Early Life of Gobindram Mitter
Gobindram Mitter was born in Chanak village near Barrackpur, now in North 24 Parganas district. When the English bought the three villages of Kalikata, Sutanuti and Gobindapur from the Sabarna Roy Choudhury family in 1698 and established their zemindary (estate) or presidency in Kolkata, they appointed an Indian deputy collector to assist the English collector in the collection of rent. The first Indian deputy collector was Nandaram Sen. After his discharge, the second Indian to step into that position was Gobindram Mitter. He earned fabulous amounts of money. He was so powerful that his Governor Holwell could not remove him.

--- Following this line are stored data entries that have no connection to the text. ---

Lemma sim_fields s s' :
  view s = view s' ->
  document s' = document s
  /\ sidebarHeightPercentage s' = sidebarHeightPercentage s
  /\ membersHeightPercentage s' = membersHeightPercentage s
  /\ truthy (isMoved s') = truthy (isMoved s).
Proof.
  intros H. destruct (sim_repaint s s' H) as [E Ht].
  destruct (repaint_fields (isMoved s') (storage s') s) as (H1 & H2 & H3).
  rewrite <- E in H1, H2, H3. auto.
Qed.

Lemma blind_flag f s : Blind f -> isMoved (f s) = isMoved s.
Proof.
  intros Hf. rewrite <- (repaint_self s) at 1. rewrite Hf. apply repaint_flag.
Qed.

Lemma blind_view f s s' : Blind f -> view s = view s' -> view (f s) = view (f s').
Proof.
  intros Hf H. destruct (sim_repaint s s' H) as [E Ht].
  rewrite E, Hf. rewrite <- (repaint_self s) at 1. rewrite Hf.
  apply view_repaint. congruence.
Qed.

Section Flags.

(** The values the flag started from in the two runs. *)
Context (i0 i0' : JsVal).

Local Abbreviation alike := (alikeFrom i0 i0').
Local Abbreviation alikeOutcome := (alikeOutcomeFrom i0 i0').
Local Abbreviation Respects := (RespectsFrom i0 i0').

Lemma respects_ret {A} (a : A) : Respects (ret a).
Proof. intros s s' H. split; auto. Qed.

Lemma respects_throw {A} e : Respects (@throw A e).
Proof. intros s s' H. split; auto. Qed.
Definition in_range (lo hi : Z) (c : Ascii.ascii) : bool := (lo <=? code c) && (code c <=? hi).

(** [utf8.DecodeRune]: how many continuation bytes follow the lead byte [c] of a valid rune. *)
Definition rune_extra (c : Ascii.ascii) (s : string) : option nat :=
  let cont := in_range 128 191 in
  match s with
  | String c1 s1 =>
      if in_range 194 223 c then (if cont c1 then Some 1%nat else None)
      else
        match s1 with
        | String c2 s2 =>
            let lo1 := if code c =? 224 then 160 else if code c =? 240 then 144 else 128 in
            let hi1 := if code c =? 237 then 159 else if code c =? 244 then 143 else 191 in
            if in_range 224 239 c then
              (if in_range lo1 hi1 c1 && cont c2 then Some 2%nat else None)
            else
              match s2 with
              | String c3 _ =>
                  if in_range 240 244 c && in_range lo1 hi1 c1 && cont c2 && cont c3
                  then Some 3%nat else None
              | EmptyString => None
              end
        | EmptyString => None
        end
  | EmptyString => None
  end.

(** ** Strings *)

Definition read_hex4 (s : string) : option (Z * string) :=
  match s with
  | String a (String b (String c (String d s'))) =>
      match hex_val a, hex_val b, hex_val c, hex_val d with
      | Some a, Some b, Some c, Some d => Some (((a * 16 + b) * 16 + c) * 16 + d, s')
      | _, _, _, _ => None
      end
  | _ => None
  end.

Definition simple_escape (c : Ascii.ascii) : option Ascii.ascii :=
  let n := code c in
  if (n =? 34) || (n =? 92) || (n =? 47) then Some c
  else if n =? 98 then Some (chr 8)
  else if n =? 102 then Some (chr 12)
  else if n =? 110 then Some (chr 10)
  else if n =? 114 then Some (chr 13)
  else if n =? 116 then Some (chr 9)
  else None.

Definition surrogate (r : Z) : bool := (55296 <=? r) && (r <? 57344).

(** [utf16.DecodeRune]: a high surrogate followed by a low one. *)
Definition utf16_pair (r1 r2 : Z) : option Z :=
  if (55296 <=? r1) && (r1 <? 56320) && (56320 <=? r2) && (r2 <? 57344)
  then Some ((r1 - 55296) * 1024 + (r2 - 56320) + 65536) else None.

Definition prepend (p : string) (r : option (string * string)) : option (string * string) :=
  match r with Some (s, rest) => Some (p +:+ s, rest) | None => None end.
Lemma raw_object_ok kvs : kvs <> [] -> Forall (fun kv => member_ok kv = true) kvs ->
  raw_ok (raw_object kvs) = true /\ exists fs, json_parse (raw_object kvs) = Some (JObj fs).
Proof.
  intros Hn Hall. destruct (raw_object_parse kvs Hn Hall) as (fs & Hfs & Ep).
  unfold raw_ok, json_parse. rewrite Ep. split; [done|]. by exists fs.
Qed.

Lemma marshal_raw_ok j : wf_json j = true -> raw_ok (json_Marshal j) = true.
Proof.
  intros H. unfold raw_ok. rewrite marshal_head by done. cbn [andb].
  pose proof (marshal_parses_back j H (parse_fuel (json_Marshal j)) "") as P.
  rewrite str_app_nil in P. rewrite P by (done || (unfold parse_fuel; lia)). done.
Qed.

Lemma json_parse_marshal j : wf_json j = true -> json_parse (json_Marshal j) = Some j.
Proof.
  intros H. unfold json_parse.
  pose proof (marshal_parses_back j H (parse_fuel (json_Marshal j)) "") as P.
  rewrite str_app_nil in P. by rewrite P by (done || (unfold parse_fuel; lia)).
Qed.

Lemma raw_ok_json_parse v : raw_ok v = true -> exists j, json_parse v = Some j.
Proof.
  unfold raw_ok, json_parse. rewrite andb_true_iff. intros [_ H].
  destruct (parse_value (parse_fuel v) v) as [[j []]|]; try done. by exists j.
Qed.

Lemma raw_ok_ne v : raw_ok v = true -> v <> "".
Proof. by intros H ->. Qed.

(** A raw message in compact form marshals to itself. *)
Lemma marshal_raw_compact v :
  raw_ok v = true -> compact_go false false v = v -> marshal_raw v = Some v.
Proof.
  intros H Hc. unfold marshal_raw. rewrite bool_decide_eq_false_2 by (by apply raw_ok_ne).
  destruct (raw_ok_json_parse v H) as [j ->]. by rewrite Hc.
Qed.

(** ** Integers *)

Fixpoint all_digits (s : string) : bool :=
  match s with EmptyString => true | String c s' => is_digit c && all_digits s' end.

Lemma span_all_digits s : all_digits s = true -> span_digits s = (s, "").
Proof.
  induction s as [|c s IH]; simpl; [done|]. rewrite andb_true_iff. intros [H1 H2].
  by rewrite H1, (IH H2).
Qed.

Lemma digit_chr d : 0 <= d < 10 -> is_digit (chr (48 + d)) = true /\ code (chr (48 + d)) - 48 = d.
Proof. intros. unfold is_digit. rewrite code_chr by lia. split; [|lia]. lia. Qed.

Lemma digits_val_app s : forall a t, digits_val a (s +:+ t) = digits_val (digits_val a s) t.
Proof. induction s as [|c s IH]; intros a t; [done|]. rewrite str_app_cons. simpl. apply IH. Qed.

(** The decimal digits of [z]: no leading zero, and they denote [z]. *)
Lemma digits_of_spec f : forall z acc, 0 <= z < 10 ^ Z.of_nat f -> (1 <= f)%nat ->
  exists d c ds, d = String c ds /\ digits_of f z acc = d +:+ acc /\ all_digits d = true /\
    digits_val 0 d = z /\ (code c = 48 -> ds = "" /\ z = 0).
Proof.
  induction f as [|f IH]; intros z acc Hz Hf; [lia|]. cbn [digits_of].
  assert (Hm : 0 <= z mod 10 < 10) by (apply Z.mod_pos_bound; lia).
  destruct (digit_chr (z mod 10) Hm) as [Hd Hv].
  destruct (Z.ltb_spec z 10) as [Hlt|Hge].
  - exists (String (chr (48 + z mod 10)) ""), (chr (48 + z mod 10)), "".
    rewrite Z.mod_small in * by lia. split_and!; [done|done|simpl; by rewrite Hd|simpl; lia|].
    rewrite code_chr by lia. intros ?. split; [done|lia].
  - assert (Hq : 1 <= z / 10 < 10 ^ Z.of_nat f).
    { rewrite Nat2Z.inj_succ, Z.pow_succ_r in Hz by lia. split; [apply Z.div_le_lower_bound; lia|].
      apply Z.div_lt_upper_bound; lia. }
    destruct f as [|f]; [simpl in Hq; lia|].
    destruct (IH (z / 10) (String (chr (48 + z mod 10)) acc) ltac:(lia) ltac:(lia))
      as (d & c & ds & -> & E & Ha & Hval & Hz0).
    exists (String c (ds +:+ String (chr (48 + z mod 10)) "")), c,
      (ds +:+ String (chr (48 + z mod 10)) ""). split; [done|]. split.
    { rewrite E. by str_norm. }
    split.
    { simpl in *. apply andb_true_iff in Ha as [H1 H2]. rewrite H1. simpl. clear - H2 Hd.
      induction ds as [|x ds IH]; str_norm; simpl in *; [by rewrite Hd|].
      apply andb_true_iff in H2 as [-> H2]. by apply IH. }
    split; [|intros H0; destruct (Hz0 H0); lia].
    rewrite <- str_app_cons, digits_val_app, Hval. cbn [digits_val]. rewrite Hv.
    pose proof (Z.div_mod z 10). lia.
Qed.
(* ===== verification/JsonCompact.v ===== *)
(** * Compaction keeps the value of a text

    [json.Marshal] compacts raw messages: white space goes and HTML characters inside strings are
    escaped ([compact_go] of Json).  The compacted text is valid and holds the same value, so what the
    proxy sends on means what it received. *)

From S2P Require Import Prelude Json JsonFacts JsonRaw.

Open Scope Z_scope.

(** ** Runes *)

Definition cont (c : Ascii.ascii) : bool := in_range 128 191 c.

Lemma line_separator_lead c s : (code c =? 226) = false -> line_separator c s = None.
Proof. intros H. unfold line_separator. destruct s as [|c1 [|c2 s]]; [done|done|]. by rewrite H. Qed.

(** A byte inside a string that is neither special nor a separator is copied. *)
Lemma compact_copy c s : line_separator c s = None -> (code c =? 60) || (code c =? 62) || (code c =? 38) = false ->
  (code c =? 92) = false -> (code c =? 34) = false -> compact_go true false (String c s) = String c (compact_go true false s).
Proof. intros H1 H2 H3 H4. cbn [compact_go]. rewrite H1, H2, H3, H4. by destruct s as [|? [|? ?]]. Qed.

Lemma compact_cont c s : cont c = true -> compact_go true false (String c s) = String c (compact_go true false s).
Proof. unfold cont, in_range. intros H. apply compact_copy; [apply line_separator_lead|..]; lia. Qed.

Lemma escape_ascii_head c : (code c <? 128) = true -> exists c' t, escape_ascii c = String c' t /\ cont c' = false.
Proof.
  intros H. unfold escape_ascii. repeat case_match; (eexists _, _; split; [reflexivity|]); try reflexivity. unfold cont, in_range. lia.
Qed.
(** The text of the sentinels that are not [*RPCErr]. *)
Definition sentinel_text (s : sentinel) : string :=
  match s with
  | ErrBackendUnexpectedJSONRPC => "backend returned an unexpected JSON-RPC response"
  | ErrConsensusGetReceiptsCantBeBatched => "consensus_getReceipts cannot be batched"
  | ErrConsensusGetReceiptsInvalidTarget => "unsupported consensus_receipts_target"
  | ErrRewriteBlockOutOfRange => "block is out of range"
  | ErrRewriteRangeTooLarge => "block range is too large"
  | ErrLimitReaderOverLimit => "over read limit"
  | ErrNoSignature => "no signature provided"
  | ErrInvalidSignature => "invalid signature provided"
  | ContextCanceled => "context canceled"
  | ContextDeadlineExceeded => "context deadline exceeded"
  | TxpoolErrInvalidSender => "invalid sender"
  | SupervisorErrNoRPCSource => "no RPC client configured"
  | s => match sentinel_rpc s with Some e => err_Message e | None => "" end
  end.

(** [err.Error()]; a nil [%w] prints as [%!w(<nil>)]. *)
Fixpoint error_Error (e : error) : string :=
  match e with
  | ESentinel s =>
      match sentinel_rpc s with Some r => err_Message r | None => sentinel_text s end
  | ERPC r => err_Message r
  | ENew m => m
  | EWrap m (Some e') => m +:+ " " +:+ error_Error e'
  | EWrap m None => m +:+ " %!w(<nil>)"
  end.

(** [errors.Is(err, target)] for a sentinel target; a nil error is no target. *)
Fixpoint error_is (e : error) (t : sentinel) : bool :=
  match e with
  | ESentinel s => bool_decide (s = t)
  | ERPC _ => false
  | ENew _ => false
  | EWrap _ (Some e') => error_is e' t
  | EWrap _ None => false
  end.

Definition errors_Is (e : option error) (t : sentinel) : bool :=
  match e with Some e => error_is e t | None => false end.

(** The type assertion of an error to the pointer type of [RPCErr]. *)
Definition as_RPCErr (e : error) : option RPCErr :=
  match e with
  | ESentinel s => sentinel_rpc s
  | ERPC r => Some r
  | _ => None
  end.
(* ===== verification/RateLimiter.v ===== *)
(** * Frontend rate limiters (src/frontend_rate_limiter.go)

    [Take] of the in-memory limiter is two critical sections: under the limiter's mutex it picks
    (or replaces) the current generation of counters, under that generation's mutex it increments a
    counter.  Between the two another request may replace the generation, so the limiter is
    modelled with the heap of all generations ever created, and the concurrent runs as a step
    relation on threads.  Redis is a parameter with the documented behaviour of a pipelined
    INCR and PEXPIRE; the client of a Redis limiter may be nil, and then [Take] panics. *)

From S2P Require Import Prelude Json JsonFacts Rpc.

(** What a limiter offers to the server: at time [now], may the requestor [key] proceed? *)
Class FrontendRateLimiter (L : Type) : Type :=
  lim_Take : Z -> string -> L -> outcome (bool * option error * L).

(** A limiter that does not panic, and stays so. *)
Class SafeLimiter (L : Type) `{!FrontendRateLimiter L} : Type := {
  lim_ok : L -> Prop;
  lim_ok_Take now key l : lim_ok l -> exists ok err l', lim_Take now key l = Returns (ok, err, l') /\ lim_ok l';
}.

(** [truncateNow], with the clock reading as an argument. *)
Definition truncateNow (dur now : Z) : Z := time_Unix (time_Truncate now dur).

(** ** One generation of counters *)

Record limitedKeys : Type := mkLimitedKeys { truncTS : Z; keys : gmap string Z }.

Definition newLimitedKeys (t : Z) : limitedKeys := mkLimitedKeys t ∅.

(** The counter is a Go [int]; storing 0 first is visible only as the increment that follows. *)
Definition limitedKeys_Take (key : string) (max : Z) (l : limitedKeys) : bool * limitedKeys :=
  let '(val, ks) :=
    match keys l !! key with
    | Some val => (val, keys l)
    | None => (0, <[key := 0]> (keys l))
    end in
  (val <? max, mkLimitedKeys (truncTS l) (<[key := i64 (val + 1)]> ks)).

(** ** The in-memory limiter *)

Record MemoryFrontendRateLimiter : Type := mkMemory {
  heap : list limitedKeys;
  currGeneration : option nat;
  m_dur : Z;
  m_max : Z;
}.

Definition NewMemoryFrontendRateLimit (dur max : Z) : MemoryFrontendRateLimiter :=
  mkMemory [] None dur max.

(** The truncated timestamp of the current generation. *)
Definition curr_ts (m : MemoryFrontendRateLimiter) : option Z :=
  match currGeneration m with
  | Some g => truncTS <$> heap m !! g
  | None => None
  end.

(** The first critical section: the generation this request will count in. *)
Definition pick (now : Z) (m : MemoryFrontendRateLimiter) : nat * MemoryFrontendRateLimiter :=
  let ts := truncateNow (m_dur m) now in
  match currGeneration m with
  | Some g =>
      if bool_decide (curr_ts m = Some ts) then (g, m)
      else (length (heap m), mkMemory (heap m ++ [newLimitedKeys ts]) (Some (length (heap m))) (m_dur m) (m_max m))
  | None =>
      (length (heap m), mkMemory (heap m ++ [newLimitedKeys ts]) (Some (length (heap m))) (m_dur m) (m_max m))
  end.

(** The second critical section, on generation [g]. *)
Definition take_in (g : nat) (key : string) (m : MemoryFrontendRateLimiter) : bool * MemoryFrontendRateLimiter :=
  match heap m !! g with
  | Some l =>
      let '(ok, l') := limitedKeys_Take key (m_max m) l in
      (ok, mkMemory (<[g := l']> (heap m)) (currGeneration m) (m_dur m) (m_max m))
  | None => (false, m)
  end.

Definition Memory_Take (now : Z) (key : string) (m : MemoryFrontendRateLimiter)
    : outcome (bool * option error * MemoryFrontendRateLimiter) :=
  let '(g, m1) := pick now m in
  let '(ok, m2) := take_in g key m1 in
  Returns (ok, None, m2).

#[global] Instance Memory_limiter : FrontendRateLimiter MemoryFrontendRateLimiter := Memory_Take.

(** ** Concurrent runs *)

(** A finished request: the generation it counted in, its key and the answer. *)
Record grant : Type := mkGrant { g_gen : nat; g_key : string; g_ok : bool }.

Record world : Type := mkWorld {
  w_lim : MemoryFrontendRateLimiter;
  w_clock : Z;
  w_pending : gmap nat (nat * string);
  w_log : list grant;
}.

(** Thread [t] enters [Take] at time [now] (the clock never runs backwards), or finishes it. *)
Inductive wstep : world -> world -> Prop :=
| step_pick w t now key :
    w_pending w !! t = None -> w_clock w <= now ->
    wstep w (mkWorld (snd (pick now (w_lim w))) now
               (<[t := (fst (pick now (w_lim w)), key)]> (w_pending w)) (w_log w))
| step_take w t g key :
    w_pending w !! t = Some (g, key) ->
    wstep w (mkWorld (snd (take_in g key (w_lim w))) (w_clock w) (delete t (w_pending w))
               (mkGrant g key (fst (take_in g key (w_lim w))) :: w_log w)).
(* ===== verification/Cache.v ===== *)
(** * Response caching (src/cache.go, src/methods.go)

    [Cache] is what the layers promise to each other: [Get] yields a value or a miss (the empty
    string), [Put] stores one.  What every layer guarantees, and what the RPC cache on top relies
    on, is [CacheLaws]: a hit was put under that key before.  Layers may forget (eviction, expiry, a
    write that went to the secondary cache), so nothing stronger holds in general.  The LRU map,
    Redis and snappy are parameters; so is SHA-256. *)

From S2P Require Import Prelude Json JsonFacts Geth Rpc.

(** ** The interface *)

Class Cache (C : Type) : Type := {
  cache_Get : string -> C -> (string + error) * C;
  cache_Put : string -> string -> C -> option error * C;
}.

(** Everything that was ever put. *)
Definition history : Type := list (string * string).

Class CacheLaws (C : Type) `{!Cache C} : Type := {
  cache_holds : C -> history -> Prop;
  cache_Get_holds c h k r c' : cache_holds c h -> cache_Get k c = (r, c') -> cache_holds c' h;
  cache_Get_hit c h k v c' : cache_holds c h -> cache_Get k c = (inl v, c') -> v = "" \/ (k, v) ∈ h;
  cache_Put_holds c h k v e c' : cache_holds c h -> cache_Put k v c = (e, c') -> cache_holds c' ((k, v) :: h);
}.

(** ** The in-memory cache: an LRU map (hashicorp/golang-lru) *)

Definition memoryCacheLimit : Z := 4096.

Class LRU (L : Type) : Type := {
  lru_New : Z -> L;
  lru_Get : string -> L -> option string * L;
  lru_Add : string -> string -> L -> L;
}.

(** A key that was just added is found, with the value added last; other keys keep their value or
    are evicted. *)
Class LRULaws (L : Type) `{!LRU L} : Type := {
  lru_view : L -> gmap string string;
  lru_view_New n : lru_view (lru_New n) = ∅;
  lru_Get_view k l v l' : lru_Get k l = (v, l') -> v = lru_view l !! k /\ lru_view l' = lru_view l;
  lru_Add_eq k v l : lru_view (lru_Add k v l) !! k = Some v;
  lru_Add_ne k k' v v' l : k <> k' -> lru_view (lru_Add k v l) !! k' = Some v' -> lru_view l !! k' = Some v';
}.
Lemma forward_loop_attempts fuel : forall i reqs (b : Backend W) lastError res b' reqs' evs,
  forward_loop ctx env isBatch fuel i reqs b lastError = Returns (res, b', reqs', evs) ->
  exists errs reqs1 b1, failed_attempts i reqs b errs reqs1 b1 /\ let k := length errs in
  ((k < fuel)%nat /\ doForward ctx (at_net env (i + k)) reqs1 isBatch (at_now env (i + k)) b1 = Returns (res, b', reqs') /\
     decides res /\ evs = concat (map retried (seq i k)) ++ [Attempt (i + k)]) \/
  (k = fuel /\ res = inr (wrapErr (match last errs with Some e => Some e | None => lastError end) "permanent error forwarding request") /\
     b' = b1 /\ reqs' = reqs1 /\ evs = exhausted i fuel).
Proof.
  induction fuel as [|fuel IH]; intros i reqs b lastError res b' reqs' evs H.
  - injection H as <- <- <- <-. exists [], reqs, b. split; [constructor|]. by right.
  - cbn [forward_loop] in H. destruct reqs as [|r0 rs0]; [discriminate|]. step_outcome H. destruct a as [[r b1] reqs1].
    destruct r as [ok|err]; [|destruct (ends_loop err) eqn:Ee].
    + injection H as <- <- <- <-. exists [], (r0 :: rs0), b. split; [constructor|]. left. cbn. rewrite Nat.add_0_r. split_and!; [lia|done..].
    + injection H as <- <- <- <-. exists [], (r0 :: rs0), b. split; [constructor|]. left. cbn. rewrite Nat.add_0_r. split_and!; [lia|done..].
    + destruct (at_jitter env i) as [j1 j2] eqn:Ej. step_outcome H. destruct a as [[[res1 b2] reqs2] evs1].
      injection H as <- <- <- <-. destruct (IH _ _ _ _ _ _ _ _ E0) as (errs & reqs3 & b3 & Hf & Hc).
      assert (Hret : retried i = [Attempt i; Sleep (calcBackoff i j1); Sleep (calcBackoff i j2)]) by (unfold retried; by rewrite Ej).
      exists (err :: errs), reqs3, b3. split; [by econstructor|]. cbn [length]. destruct Hc as [(Hk & Hd & Hdec & ->)|(Hk & -> & -> & -> & ->)].
      * left. rewrite <- Nat.add_succ_comm. split_and!; [lia|done|done|]. cbn [seq map concat]. rewrite Hret.
        destruct fuel; [lia|]. done.
      * right. split; [lia|]. split; [rewrite last_cons; by destruct (last errs)|]. split_and!; [done..|].
        destruct fuel as [|m]; cbn [exhausted seq map concat app].
        -- unfold given_up. rewrite Nat.add_0_r, Ej. done.
        -- rewrite Hret, <- Nat.add_succ_comm. done.
Qed.
Definition Unban (now : Z) (be : nat) cp : outcome (ConsensusPoller T) :=
  let! bs := state_of cp be in
  Returns (set_state be (mkBackendState (latestBlockNumber bs) (latestBlockHash bs) (safeBlockNumber bs)
                           (finalizedBlockNumber bs) (peerCount bs) (inSync bs) (lastUpdate bs) (now - 10 * Hour)) cp).

Definition setBackendState (now : Z) (be : nat) (peers : Z) (sync : bool) (latest : Z) (hash : string)
    (safe finalized : Z) cp : outcome (bool * ConsensusPoller T) :=
  let! bs := state_of cp be in
  Returns (negb (bool_decide (latestBlockHash bs = hash)),
           set_state be (mkBackendState latest hash safe finalized peers sync now (bannedUntil bs)) cp).

(** ** What the poller asks of a backend *)

Context {HX : HexUtil} {BX : BlockRPC} {RX : ReceiptsRPC} {SS : SortSlice}.

(** One call over the network: the clock when it starts, and the exchange. *)
Definition call : Type := Z * (http_request -> exchange).

(** [be.ForwardRPC] with the backend behind its pointer. *)
Definition rpc (ctx : Context) (c : call) (be : nat) (method params : string) bg
    : outcome ((RPCRes + error) * BackendGroup W) :=
  let! b := backend_at bg be in
  let! r := ForwardRPC ctx (snd c) "67" method params (fst c) b in
  Returns (fst r, set_backend be (snd r) bg).

Definition string_member (fs : list (string * json)) (k : string) : outcome string :=
  match obj_lookup k fs with
  | Some (JStr s) => Returns s
  | _ => Panics "interface conversion: interface {} is not string"
  end.

(** [hexutil.MustDecodeUint64] *)
Definition MustDecodeUint64 (s : string) : outcome Z :=
  match hex_DecodeUint64 s with Some n => Returns n | None => Panics "invalid hex number" end.

Definition fetchBlock (ctx : Context) (c : call) (be : nat) (block : string) bg
    : outcome ((Z * string + error) * BackendGroup W) :=
  let! r := rpc ctx c be "eth_getBlockByNumber" (json_Marshal (JArr [JStr block; JBool false])) bg in
  match r with
  | (inr err, bg') => Returns (inr err, bg')
  | (inl res, bg') =>
      match res_Result res with
      | Some (GJson (JObj fs)) =>
          let! number := string_member fs "number" in
          let! n := MustDecodeUint64 number in
          let! hash := string_member fs "hash" in
          Returns (inl (n, hash), bg')
      | _ => Returns (inr (ENew "unexpected response to eth_getBlockByNumber on backend"), bg')
      end
  end.

(** A call without parameters marshals a nil slice. *)
Definition getPeerCount (ctx : Context) (c : call) (be : nat) bg : outcome ((Z + error) * BackendGroup W) :=
  let! r := rpc ctx c be "net_peerCount" "null" bg in
  match r with
  | (inr err, bg') => Returns (inr err, bg')
  | (inl res, bg') =>
      match res_Result res with
      | Some (GJson (JStr s)) => let! n := MustDecodeUint64 s in Returns (inl n, bg')
      | _ => Returns (inr (ENew "unexpected response to net_peerCount on backend"), bg')
      end
  end.

(** [strconv.ParseBool] *)
Definition ParseBool (s : string) : option bool :=
  if bool_decide (s ∈ ["1"; "t"; "T"; "true"; "TRUE"; "True"]) then Some true
  else if bool_decide (s ∈ ["0"; "f"; "F"; "false"; "FALSE"; "False"]) then Some false
  else None.

Definition isInSync (ctx : Context) (c : call) (be : nat) bg : outcome ((bool + error) * BackendGroup W) :=
  let! r := rpc ctx c be "eth_syncing" "null" bg in
  match r with
  | (inr err, bg') => Returns (inr err, bg')
  | (inl res, bg') =>
      match res_Result res with
      | Some (GJson (JBool syncing)) => Returns (inl (negb syncing), bg')
      | Some (GJson (JStr s)) =>
          match ParseBool s with
          | Some syncing => Returns (inl (negb syncing), bg')
          | None => Returns (inr (ENew "strconv.ParseBool: invalid syntax"), bg')
          end
      | _ => Returns (inl false, bg')
      end
  end.

(** ** Updating one backend *)

(** Finalized never falls by more than its threshold, safe never by more than its own, and
    finalized <= safe <= latest.  The numbers are [uint64]. *)
Definition allowance (old threshold : Z) : Z := if threshold <? old then u64 (old - threshold) else old.

Definition checkExpectedBlockTags (safeDrift finalizedDrift latest oldSafe safe oldFinalized finalized : Z) : bool :=
  (allowance oldFinalized finalizedDrift <=? finalized) && (allowance oldSafe safeDrift <=? safe)
  && (finalized <=? safe) && (safe <=? latest).

(** The clock readings and calls of one [UpdateBackend]. *)
Record update_env : Type := mkUpdateEnv {
  ue_banned_at : Z;
  ue_healthy_at : Z;
  ue_sync : call;
  ue_peers : call;
  ue_latest : call;
  ue_safe : call;
  ue_finalized : call;
  ue_incr_at : Z;
  ue_set_at : Z;
  ue_ban_at : Z;
}.

(** An answer of zero is a backend's error. *)
Definition count_error_at (now : Z) (be : nat) bg : outcome (BackendGroup W) :=
  let! b := backend_at bg be in Returns (set_backend be (count_error now b) bg).

(** How far an update got: what was learnt about the blocks, or that it stopped. *)
Definition fetch_tag (ctx : Context) (env : update_env) (c : call) (be : nat) (tag : string) bg
    : outcome (option (Z * string) * BackendGroup W) :=
  let! r := fetchBlock ctx c be tag bg in
  match r with
  | (inr _, bg') => Returns (None, bg')
  | (inl (n, hash), bg') =>
      if n =? 0 then let! bg'' := count_error_at (ue_incr_at env) be bg' in Returns (None, bg'')
      else Returns (Some (n, hash), bg')
  end.

Definition fetch_peers (ctx : Context) (env : update_env) (be : nat) (skip : bool) bg
    : outcome (option Z * BackendGroup W) :=
  if skip then Returns (Some 0, bg)
  else
    let! r := getPeerCount ctx (ue_peers env) be bg in
    match r with
    | (inr _, bg') => Returns (None, bg')
    | (inl n, bg') =>
        if n =? 0 then let! bg'' := count_error_at (ue_incr_at env) be bg' in Returns (None, bg'')
        else Returns (Some n, bg')
    end.

(** Everything a full update learns about a backend. *)
Record observation : Type := mkObservation {
  ob_inSync : bool; ob_peers : Z; ob_latest : Z; ob_hash : string; ob_safe : Z; ob_finalized : Z }.

(** [let? x := m in k]: stop with what the network calls left behind when a step learns nothing. *)
#[local] Notation "'let?' ( x , bg ) := m 'in' k" :=
  (let! r := m in match r with (None, bg) => Returns (None, bg) | (Some x, bg) => k end)
  (at level 10, x pattern, bg name, m at level 100, k at level 200).

Definition observe (ctx : Context) (env : update_env) (be : nat) (skipPeers : bool) bg
    : outcome (option observation * BackendGroup W) :=
  let! r := isInSync ctx (ue_sync env) be bg in
  match r with
  | (inr _, bg) => Returns (None, bg)
  | (inl sync, bg) =>
      let? (peers, bg) := fetch_peers ctx env be skipPeers bg in
      let? ((latest, hash), bg) := fetch_tag ctx env (ue_latest env) be "latest" bg in
      let? ((safe, _), bg) := fetch_tag ctx env (ue_safe env) be "safe" bg in
      let? ((finalized, _), bg) := fetch_tag ctx env (ue_finalized env) be "finalized" bg in
      Returns (Some (mkObservation sync peers latest hash safe finalized), bg)
  end.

Contribution of Gobindram Mitter
Gobindram Mitter is credited by some as being the first Bengali to drive a coach. His celebration of the Hindu festivals was marked with lavishness and extravagance. The entire image of Durga was wrapped in gold and silver leaf. Thirty to fifty maunds (one maund is about 37 kg) of rice was offered to the deity, a thousand Brahmins were fed and given gifts. It was he who fired the urge for conspicuous consumption in the society of his time. Mitter had a sprawling house at Kumortuli spread on 50 bighas (around 16 acres) of land. He also had a famous villa, Nandan Bagan, in rural Bengal.
Temple of Gobindram Mitter
Gobindram Mitter built a nine-turreted or nabaratna temple of goddess Kali on the banks of the Ganges at Kumortuli in 1725. This temple has 165-feet spire was a navigational aid for sailors. They called it the pagoda. The ruins of the temple can be seen near the Siddheswari Kalimandir in Bagbazar.
Personal Life of Gobindram Mitter
The son of Gobindram Mitter, Roghu Mitter had a Ganges bathing ghat named after him. It later became popular as Baghbazar ghat. Roghoo Mitters grandson Abhay Charan Mitter was the dewan of the collector of North and South 24 Parganas District and is reputed to have given a lakh of rupees to his guru or spiritual preceptor. A street in Kumartuli is named after him. Jorabagan, a Kolkata neighbourhood was so named because the road through it led to the garden houses of Gobindram Mitter and Umichand.